School of Human and Biomedical Sciences, University of Canberra
KINEMAGES is an ancillary product for the textbook "Biochemistry" by Donald and Judith Voet, 1995.
In biochemistry, structure is intimately connected to function and students often experience trouble imagining the 3-dimensional structures of molecules. The program KINEMAGES enables the user to interact with the 3-D shape of biochemical molecules. These include general secondary and tertiary protein structures, specific proteins such as haemoglobin and myoglobin, serine proteases and phosphofructokinase and also DNA, RNA and DNA-protein complexes. There are 22 separate presentations included in the package.
The program fits onto one 3.5" floppy disk and unzips to fill approximately 6Mb of hard drive space. The program contains both the interactive image files and extensive notes in text files. These notes can be accessed on screen during molecule manipulation and also printed out for easier reading.
The program can be used as a self-paced tutoring tool by individual students or as an aid in lectures or tutorials where the images can be projected and manipulated in response to teaching needs and student questions. The images are easy to manipulate with movement of the mouse pointer. Also parts of the images can be switched on and off to improve clarity. Interesting examples of this are addition and removal of BPG to the haemoglobin tetramer and the conformation changes associated with the binding of ADP to phosphofructokinase. Several different pre-set views are provided in addition to the infinite variety of views that can be generated by the click of a mouse.

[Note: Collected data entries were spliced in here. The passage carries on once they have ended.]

Lemma coalesce_loop_bounds last bs x :
  x ∈ coalesce_loop last bs → ∃ y, y ∈ last :: bs ∧ upperBound x = upperBound y.
Proof.
  revert last. induction bs as [|b bs IH]; intros last; cbn [coalesce_loop].
  { intros ->%list_elem_of_singleton. exists last. set_solver. }
  case_if.
  - intros (y & Hy & Heq)%IH. apply elem_of_cons in Hy as [->|Hy]; [|set_solver].
    exists last. split; [set_solver|done].
  - intros [->|Hx]%elem_of_cons; [exists last; set_solver|].
    apply IH in Hx as (y & Hy & Heq). set_solver.
Qed.

Lemma coalesce_loop_head last bs :
  ∃ x, x ∈ coalesce_loop last bs ∧ upperBound x = upperBound last.
Proof.
  revert last. induction bs as [|b bs IH]; intros last; cbn [coalesce_loop]; [set_solver|].
  case_if; [|set_solver]. apply (IH (MkBucket _ _)).
Qed.

Lemma coalesce_loop_sorted last bs :
  Forall (λ b, IsNaN (upperBound b) = false) (last :: bs) →
  StronglySorted (λ a b, buckets_Less b a = false) (last :: bs) →
  StronglySorted bounds_lt (coalesce_loop last bs).
Proof.
  revert last. induction bs as [|b bs IH]; intros last Hn Hs; cbn [coalesce_loop].
  { repeat constructor. }
  apply Forall_cons in Hn as [Hnl Hn]. pose proof (proj1 (Forall_cons _ _ _) Hn) as [Hnb Hn'].
  apply StronglySorted_inv in Hs as [Hs Hl]. apply Forall_cons in Hl as [Hlb Hl].
  destruct (SFeqb (upperBound b) (upperBound last)) eqn:E.
  - apply IH; [by constructor|]. apply StronglySorted_inv in Hs as [Hs _]. by constructor.
  - constructor; [by apply IH|]. apply Forall_forall. intros x Hx.
    apply coalesce_loop_bounds in Hx as (y & Hy & Heq). unfold bounds_lt. rewrite Heq.
    assert (SFltb (upperBound last) (upperBound b) = true) as Hlt by by apply SFeqb_false_lt.
    apply elem_of_cons in Hy as [->|Hy]; [done|].
    apply StronglySorted_inv in Hs as [_ Hb]. rewrite Forall_forall in Hb, Hn'.
    apply (SFltb_leb_trans _ (upperBound b)); [done|]. rewrite SFleb_ltb by auto.
    by rewrite (Hb _ Hy : SFltb _ _ = false).
Qed.

(** Every bound stays, up to equality of floats. *)
Lemma coalesce_loop_covers last bs y :
  Forall (λ b, IsNaN (upperBound b) = false) (last :: bs) → y ∈ last :: bs →
  ∃ x, x ∈ coalesce_loop last bs ∧ fkey (upperBound x) = fkey (upperBound y).
Proof.
  revert last. induction bs as [|b bs IH]; intros last Hn Hy; cbn [coalesce_loop].
  { exists last. apply list_elem_of_singleton in Hy as ->. set_solver. }
  apply Forall_cons in Hn as [Hnl Hn]. pose proof (proj1 (Forall_cons _ _ _) Hn) as [Hnb Hn'].
  destruct (SFeqb (upperBound b) (upperBound last)) eqn:E.
  - apply elem_of_cons in Hy as [->|[->|Hy]%elem_of_cons].
    + destruct (coalesce_loop_head (MkBucket (upperBound last) (count last + count b)%F) bs) as (x & Hx & Hxe).
      exists x. by rewrite Hxe.
    + destruct (coalesce_loop_head (MkBucket (upperBound last) (count last + count b)%F) bs) as (x & Hx & Hxe).
      exists x. rewrite Hxe. split; [done|]. symmetry. by apply SFeqb_key.
    + apply (IH (MkBucket _ _)); [by constructor|by right].
  - apply elem_of_cons in Hy as [->|Hy]; [exists last; set_solver|].
    destruct (IH b Hn Hy) as (x & Hx & Heq). exists x. set_solver.
Qed.

Lemma monotonic_loop_step max b bs :
  bs ≠ [] → monotonic_loop max (b :: bs) =
    if (count b >? max)%F then b :: monotonic_loop (count b) bs
    else if (count b <? max)%F then MkBucket (upperBound b) max :: monotonic_loop max bs
    else b :: monotonic_loop max bs.
Proof. by destruct bs. Qed.

Lemma monotonic_loop_length max bs : length (monotonic_loop max bs) = length bs.
Proof.
  revert max. induction bs as [|b [|b' bs] IH]; intros max; [done..|].
  rewrite monotonic_loop_step by done. by repeat case_if; cbn [length]; rewrite IH.
Qed.

(** One step of the loop on a list with a successor: the bucket keeps its bound and
    gets the greater of its count and the maximum, which is also the new maximum. *)
Lemma monotonic_loop_cons max b bs :
  bs ≠ [] → IsNaN max = false → IsNaN (count b) = false →
  ∃ c m, monotonic_loop max (b :: bs) = MkBucket (upperBound b) c :: monotonic_loop m bs
    ∧ IsNaN c = false ∧ IsNaN m = false ∧ SFleb max c = true ∧ SFleb c m = true
    ∧ SFleb (count b) c = true ∧ (c = max ∨ c = count b).
Proof.
  intros Hbs Hm Hb. rewrite monotonic_loop_step by done. destruct b as [u c].
  cbn [upperBound count] in *.
  destruct (SFltb max c) eqn:E1; [|destruct (SFltb c max) eqn:E2].
  - exists c, c. repeat split; [done|done|by apply SFltb_leb|by apply SFleb_refl..|by right].
  - exists max, max. repeat split; [done|done|by apply SFleb_refl..|by apply SFltb_leb|by left].
  - exists c, max. repeat split; [done|done|by rewrite SFleb_ltb, E2|by rewrite SFleb_ltb, E1| |by right].
    by apply SFleb_refl.
Qed.

Lemma monotonic_loop_up max bs :
  IsNaN max = false → Forall (λ b, IsNaN (count b) = false) bs →
  (∀ j y, S j < length bs → monotonic_loop max bs !! j = Some y → SFleb max (count y) = true) ∧
  counts_up (monotonic_loop max bs).
Proof.
  revert max. induction bs as [|b bs IH]; intros max Hm Hn; [split; intros ?; intros; simpl in *; lia|].
  destruct bs as [|b' bs].
  { split; [intros j y Hj; simpl in Hj; lia|]. intros i j x y _ Hj. simpl in Hj. lia. }
  apply Forall_cons in Hn as [Hb Hn].
  destruct (monotonic_loop_cons max b (b' :: bs)) as (c & m & Heq & Hc & Hm' & H1 & H2 & H3 & _); [done..|].
  destruct (IH m Hm' Hn) as [Hle Hup]. rewrite Heq.
  assert (∀ j y, S j < length (b' :: bs) → monotonic_loop m (b' :: bs) !! j = Some y →
    SFleb c (count y) = true) as Hcy.
  { intros j y Hj Hy. apply (SFleb_trans _ m); [done|]. by apply (Hle j). }
  split.
  - intros [|j] y Hj Hy; [by simplify_eq/=|].
    apply (SFleb_trans _ c); [done|]. apply (Hcy j); [simpl in Hj |- *; lia|done].
  - intros i j x y Hij Hj Hx Hy. cbn [length] in Hj. rewrite monotonic_loop_length in Hj.
    destruct j as [|j]; [destruct i as [|i]; [|lia]; simplify_eq/=; apply SFltb_irrefl|].
    destruct i as [|i].
    + simplify_eq/=. assert (SFleb c (count y) = true) as Hle' by (apply (Hcy j); [simpl in *; lia|done]).
      destruct (SFleb_notnan _ _ Hle'). rewrite SFleb_ltb in Hle' by done. by apply negb_true_iff in Hle'.
    + apply (Hup i j x y); [lia| |done..]. rewrite monotonic_loop_length. simpl in *. lia.
Qed.

Lemma monotonic_loop_num max bs :
  IsNaN max = false → Forall (λ b, IsNaN (count b) = false) bs →
  Forall (λ b, IsNaN (count b) = false) (monotonic_loop max bs).
Proof.
  revert max. induction bs as [|b [|b' bs] IH]; intros max Hm Hn; [done..|].
  rewrite monotonic_loop_step by done. apply Forall_cons in Hn as [Hb Hn].
  repeat case_if; constructor; auto.
Qed.

(** Bounds stay; counts come from the counts before; the last bucket stays. *)
Lemma monotonic_loop_bounds max bs : upperBound <$> monotonic_loop max bs = upperBound <$> bs.
Proof.
  revert max. induction bs as [|b [|b' bs] IH]; intros max; [done..|].
  rewrite monotonic_loop_step by done. by repeat case_if; rewrite (fmap_cons _ _ (monotonic_loop _ _)), IH.
Qed.

Lemma monotonic_loop_last max bs : last (monotonic_loop max bs) = last bs.
Proof.
  revert max. induction bs as [|b [|b' bs] IH]; intros max; [done..|].
  rewrite monotonic_loop_step by done. rewrite (last_cons b (b' :: bs)).
  repeat case_if; rewrite last_cons, IH; by destruct (last (b' :: bs)) eqn:E; [|apply last_None in E].
Qed.

(** The bucket [m] counts what the buckets of [bs] with its bound count, added up in
    some order. *)
Definition merged_count (bs : buckets) (m : bucket) : Prop :=
  ∃ x xs, x :: xs ≡ₚ count <$> filter (λ b, SFeqb (upperBound b) (upperBound m) = true) bs ∧
    count m = foldl float_add x xs.

(** [c] is the greatest of the first counts, up to index [i]. *)
Definition greatest_count (bs : buckets) (i : nat) (c : float64) : Prop :=
  (∃ j y, j ≤ i ∧ bs !! j = Some y ∧ c = count y) ∧
  ∀ j y, j ≤ i → bs !! j = Some y → SFleb (count y) c = true.
Definition agg_q (op : ItemType) (param : agg_param) : res float64 :=
  if bool_decide (op = QUANTILE) then float_param param else Ok f_zero.

Definition agg_label (op : ItemType) (grouping : list string) (Without : bool) (param : agg_param)
    : res (string * list string) :=
  if bool_decide (op = COUNT_VALUES) then
    let* valueLabel := string_param param in
    if LabelName_IsValid valueLabel
    then Ok (valueLabel, if Without then grouping else grouping ++ [valueLabel])
    else Err (Errorf "invalid label name")
  else Ok ("", grouping).

Definition aggregation (op : ItemType) (grouping : list string) (Without : bool) (param : agg_param)
    (vec : list Sample) enh : res (list Sample * EvalNodeHelper (R:=R)) :=
  let* k := agg_k op param in
  if is_k_op op && (k <? 1)%Z then Ok ([], enh)
  else
    let* q := agg_q op param in
    let* (valueLabel, grouping) := agg_label op grouping Without param in
    let grouping := go_sort str_lt grouping in
    let* result := aggregation_loop op grouping Without k valueLabel ∅ vec in
    results_loop op q (map_range result) enh.

(** *** The grouping labels of [count_values]

    The slice in the syntax tree has a backing array and a length.  Appending the value
    label writes into spare room of the array, and sorting moves it to the front part. *)
Record slice := MkSlice { backing : list string; used : nat }.

(** The labels of one evaluation, and the slice of the tree after it. *)
Definition shared_grouping (g : slice) (valueLabel : string) : list string * slice :=
  if used g <? length (backing g) then
    let sorted := go_sort str_lt (take (S (used g)) (<[used g := valueLabel]> (backing g))) in
    (sorted, MkSlice (sorted ++ drop (S (used g)) (backing g)) (used g))
  else (go_sort str_lt (take (used g) (backing g) ++ [valueLabel]), g).

(** ** Groups are independent *)

Fixpoint update_all (op : ItemType) (k : Z) (g : groupedAggregation) (vec : list Sample) : res groupedAggregation :=
  match vec with
  | [] => Ok g
  | s :: vec => let* g := update_group op k g s in update_all op k g vec
  end.

Section groups.
Context (op : ItemType) (grouping : list string) (Without : bool) (k : Z) (valueLabel : string).

Definition key_of (s : Sample) : Z := group_key Without grouping (group_metric op valueLabel s).
Definition labels_of (s : Sample) : labels := group_labels Without grouping (group_metric op valueLabel s).

(** The group of the samples [els], which continue the group [o]. *)
Definition group_of (o : option groupedAggregation) (els : list Sample) : res (option groupedAggregation) :=
  match o, els with
  | Some g, _ => let* g := update_all op k g els in Ok (Some g)
  | None, [] => Ok None
  | None, s :: els => let* g := update_all op k (new_group op (labels_of s) s) els in Ok (Some g)
  end.

Definition agg_op (op : ItemType) : bool :=
  match op with
  | SUM | AVG | COUNT | MIN | MAX | STDDEV | STDVAR | TOPK | BOTTOMK | COUNT_VALUES | QUANTILE => true
  | _ => false
  end.

Lemma bounded_push_ok less beats h s :
  (1 ≤ k)%Z → ∃ h', bounded_push less beats k h s = Ok h'.
Proof.
  intros Hk. unfold bounded_push. destruct (Z.ltb_spec (Z.of_nat (length h)) k) as [|Hl]; cbn [res_bind]; [by eexists|].
  destruct h as [|x h]; [simpl in Hl; lia|]. change (index (x :: h) 0) with (Ok x). cbn [res_bind]. by eexists.
Qed.

Lemma update_group_ok g s :
  agg_op op = true → (is_k_op op = true → (1 ≤ k)%Z) → ∃ g', update_group op k g s = Ok g'.
Proof.
  intros Hop Hk. destruct op; try done; try (by eexists); cbn [update_group].
  - destruct (bounded_push_ok value_Less SFltb (heap g) s) as [h ->]; [by apply Hk|]. by eexists.
  - destruct (bounded_push_ok reverse_Less (λ root v, (root >? v)%F) (reverseHeap g) s) as [h ->];
      [by apply Hk|]. by eexists.
Qed.

Lemma aggregation_loop_ok result vec :
  agg_op op = true → (is_k_op op = true → (1 ≤ k)%Z) →
  ∃ r, aggregation_loop op grouping Without k valueLabel result vec = Ok r ∧
    ∀ h, group_of (result !! h) (filter (λ s, key_of s = h) vec) = Ok (r !! h).
Proof.
  intros Hop Hk. revert result. induction vec as [|s vec IH]; intros result; cbn [aggregation_loop].
  { exists result. split; [done|]. intros h. by destruct (result !! h). }
  fold (key_of s) (labels_of s).
  set (group := match result !! key_of s with None => _ | Some g => _ end).
  assert (∃ g, group = Ok g ∧ ∀ els, group_of (result !! key_of s) (s :: els) = group_of (Some g) els) as (g & -> & Hg).
  { unfold group. destruct (result !! key_of s) as [g|]; [|by eexists].
    destruct (update_group_ok g s Hop Hk) as [g' Hg']. exists g'. split; [done|].
    intros els. cbn [group_of update_all]. by rewrite Hg'. }
  cbn [res_bind]. destruct (IH (<[key_of s := g]> result)) as (r & -> & Hr).
  exists r. split; [done|]. intros h. rewrite filter_cons. specialize (Hr h). case_decide as Hh.
  - subst h. rewrite lookup_insert_eq in Hr. by rewrite Hg.
  - by rewrite lookup_insert_ne in Hr.
Qed.

End groups.

(** ** The heaps of [topk] and [bottomk]

    Both keep, under an order of the values, the elements no other beats. *)
Section topk.
Context (lt : float64 → float64 → bool) (Hsw : StrictWeakOn (λ x, IsNaN x = false) lt).
Context (k : Z) (Hk : (1 ≤ k)%Z).

Definition less_of (a b : Sample) : bool := IsNaN (sV a) || lt (sV a) (sV b).
Definition num (l : list Sample) : Prop := Forall (λ s, IsNaN (sV s) = false) l.

#[local] Instance num_proper : Proper ((≡ₚ) ==> iff) num.
Proof. intros l l' Hl. unfold num. by rewrite Hl. Qed.

Lemma less_of_num a b : IsNaN (sV a) = false → less_of a b = lt (sV a) (sV b).
Proof. intros Ha. unfold less_of. by rewrite Ha. Qed.

Lemma less_of_sw l : num l → StrictWeakOn (λ s, s ∈ l) less_of.
Proof.
  unfold num. rewrite Forall_forall. intros Hn. split.
  - intros a Ha. rewrite less_of_num by auto. by apply (swo_irrefl (P:=λ x, IsNaN x = false)), Hn.
  - intros a b c Ha Hb Hc. rewrite !less_of_num by auto.
    apply (swo_trans (P:=λ x, IsNaN x = false)); auto.
  - intros a b c Ha Hb Hc. rewrite !less_of_num by auto.
    apply (swo_incomp (P:=λ x, IsNaN x = false)); auto.
Qed.

(** The samples kept in [h] and those given up in [d]. *)
Record kept (h d : list Sample) : Prop := {
  kept_heap : is_heap less_of h;
  kept_num : num h ∧ num d;
  kept_len : (Z.of_nat (length h) ≤ k)%Z;
  kept_full : (Z.of_nat (length h) < k)%Z → d = [];
  kept_best : ∀ x y, x ∈ h → y ∈ d → lt (sV x) (sV y) = false;
}.

Lemma bounded_push_kept h d s h' :
  kept h d → IsNaN (sV s) = false → bounded_push less_of lt k h s = Ok h' →
  ∃ d', kept h' d' ∧ h' ++ d' ≡ₚ h ++ heap_sample s :: d.
Proof.
  intros [Hheap [Hh Hd] Hlen Hfull Hbest] Hs. unfold bounded_push.
  assert (∀ l, num l → num (heap_sample s :: l)) as Hcons by (intros l Hl; by constructor).
  destruct (Z.ltb_spec (Z.of_nat (length h)) k) as [Hl|Hl]; cbn [res_bind].
  - rewrite (proj2 (Z.eqb_neq _ _)) by lia. intros [= <-].
    rewrite (Hfull Hl). exists []. split; [|by rewrite heap_push_perm, app_nil_r, <-Permutation_cons_append].
    split; [|split; [by unfold num; rewrite heap_push_perm; apply Hcons|constructor]| |done|set_solver].
    + apply heap_push_heap; [by apply less_of_sw, Hcons|done].
    + rewrite heap_push_perm. cbn [length]. lia.
  - destruct h as [|m h]; [simpl in Hl; lia|]. change (index (m :: h) 0) with (Ok m). cbn [res_bind].
    pose proof (Forall_cons_1 _ _ _ Hh) as [Hm Hh']. rewrite Hm, orb_false_r.
    pose proof (heap_root less_of m h (less_of_sw _ Hh) Hheap) as Hroot. rewrite Forall_forall in Hroot.
    unfold num in *. rewrite Forall_forall in Hh', Hd.
    destruct (lt (sV m) (sV s)) eqn:Hbeat.
    + rewrite (proj2 (Z.eqb_eq _ _)) by lia. intros [= <-].
      assert (heap_pop less_of (m :: h) ≡ₚ h) as Hpop by (eapply Permutation_cons_inv, heap_pop_perm).
      exists (m :: d). split; [|rewrite heap_push_perm, Hpop, <-!Permutation_middle; apply perm_swap].
      split; [|split| |intros; exfalso| ].
      * apply heap_push_heap; [|apply heap_pop_heap; [by apply less_of_sw|done]].
        apply less_of_sw. unfold num. rewrite Hpop. apply Hcons. by apply Forall_forall.
      * rewrite heap_push_perm, Hpop. apply Hcons. by apply Forall_forall.
      * constructor; [done|by apply Forall_forall].
      * rewrite heap_push_perm. cbn [length]. rewrite Hpop. simpl in Hlen. lia.
      * rewrite heap_push_perm in H. cbn [length] in H. rewrite Hpop in H. simpl in Hl. lia.
      * intros x y. rewrite heap_push_perm, Hpop, !elem_of_cons. intros Hx Hy.
        assert (lt (sV s) (sV m) = false) as Hsm.
        { destruct (lt (sV s) (sV m)) eqn:E; [|done].
          pose proof (swo_trans (P:=λ x, IsNaN x = false) _ _ _ Hm Hs Hm Hbeat E) as Hc.
          by rewrite (swo_irrefl (P:=λ x, IsNaN x = false)) in Hc. }
        destruct Hx as [->|Hx], Hy as [->|Hy]; [done| | |].
        -- cbn. destruct (lt (sV s) (sV y)) eqn:E; [|done].
           pose proof (swo_trans (P:=λ x, IsNaN x = false) _ _ _ Hm Hs (Hd y Hy) Hbeat E) as Hc.
           rewrite (Hbest m y) in Hc by set_solver. done.
        -- specialize (Hroot x Hx). by rewrite less_of_num in Hroot by auto.
        -- apply Hbest; set_solver.
    + intros [= <-]. exists (heap_sample s :: d). split; [|done].
      split; [done|split; [done|]|done|simpl in *; intros; lia|].
      * constructor; [done|by apply Forall_forall].
      * intros x y Hx [->|Hy]%elem_of_cons; [|by apply Hbest].
        apply elem_of_cons in Hx as [->|Hx]; [done|]. specialize (Hroot x Hx).
        rewrite less_of_num in Hroot by auto.
        apply (swo_incomp (P:=λ x, IsNaN x = false) (sV x) (sV m) (sV s)); auto.
Qed.

Lemma kept_proper_num h d : kept h d → num h.
Proof. by intros [_ [? _] _ _ _]. Qed.

(** What a group of [topk] or [bottomk] returns for its samples [els]. *)
Definition best_of (els ss : list Sample) : Prop :=
  StronglySorted (λ a b, lt (sV a) (sV b) = false) ss ∧
  ∃ rest, ss ++ rest ≡ₚ heap_sample <$> els ∧ (Z.of_nat (length ss) ≤ k)%Z ∧
    ((Z.of_nat (length ss) < k)%Z → rest = []) ∧
    ∀ x y, x ∈ ss → y ∈ rest → lt (sV x) (sV y) = false.

Lemma kept_best_of h d els :
  kept h d → h ++ d ≡ₚ heap_sample <$> els →
  best_of els (heap_sample <$> go_sort (λ a b, less_of b a) h).
Proof.
  intros [_ [Hh Hd] Hlen Hfull Hbest] Hp.
  assert (heap_sample <$> go_sort (λ a b, less_of b a) h = go_sort (λ a b, less_of b a) h) as ->.
  { assert (∀ x, x ∈ go_sort (λ a b, less_of b a) h → heap_sample x = x) as Hid.
    { intros x. rewrite go_sort_elem_of. intros Hx.
      assert (x ∈ heap_sample <$> els) as Hin by (rewrite <-Hp; set_solver).
      apply list_elem_of_fmap in Hin as (y & -> & _). done. }
    revert Hid. generalize (go_sort (λ a b, less_of b a) h) as l. induction l as [|x l IH]; intros Hid; [done|].
    rewrite fmap_cons, IH, Hid; [done|set_solver..]. }
  assert (StrictWeakOn (λ s, s ∈ h) (λ a b, less_of b a)) as Hflip.
  { pose proof (less_of_sw h Hh) as Hs. split.
    - intros a Ha. by apply (swo_irrefl (P:=λ s, s ∈ h)).
    - intros a b c Ha Hb Hc H1 H2. by apply (swo_trans (P:=λ s, s ∈ h) c b a).
    - intros a b c Ha Hb Hc H1 H2. by apply (swo_incomp (P:=λ s, s ∈ h) c b a). }
  split.
  - pose proof (go_sort_sorted_on _ h Hflip) as Hs.
    assert (num (go_sort (λ a b, less_of b a) h)) as Hn by by rewrite go_sort_perm.
    revert Hs Hn. generalize (go_sort (λ a b, less_of b a) h) as l. intros l Hs.
    induction Hs as [|x l Hs IH Hx]; intros Hn; [constructor|].
    apply Forall_cons in Hn as [Hnx Hn]. constructor; [by apply IH|].
    eapply Forall_impl; [exact Hx|]. intros y Hy. cbv beta in Hy. by rewrite less_of_num in Hy.
  - exists d. rewrite go_sort_length. split_and!; [by rewrite go_sort_perm|done|done|].
    intros x y. rewrite go_sort_elem_of. apply Hbest.
Qed.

The accompanying notes would provide adequate support for a knowledgeable student using the program unaided. However a student coming to these structures and notes without a prior familiarity with the relevant theory might find the presentation confusing, if not down right alarming. The notes have the advantage of referring to the figures in the textbook that are attempting to explain the same concept on the flat page. This provides an opportunity to learn to better understand the flat page representations.
A representative from Jacaranda Wiley, the Australian supplier, informed me that the disk may be purchased separately, or packaged with the textbook "Biochemistry" by Donald and Judith Voet. Also if the book is adopted, the software is supplied free and can be used without a site license within the institution for those enrolled students, which makes an attractive offer.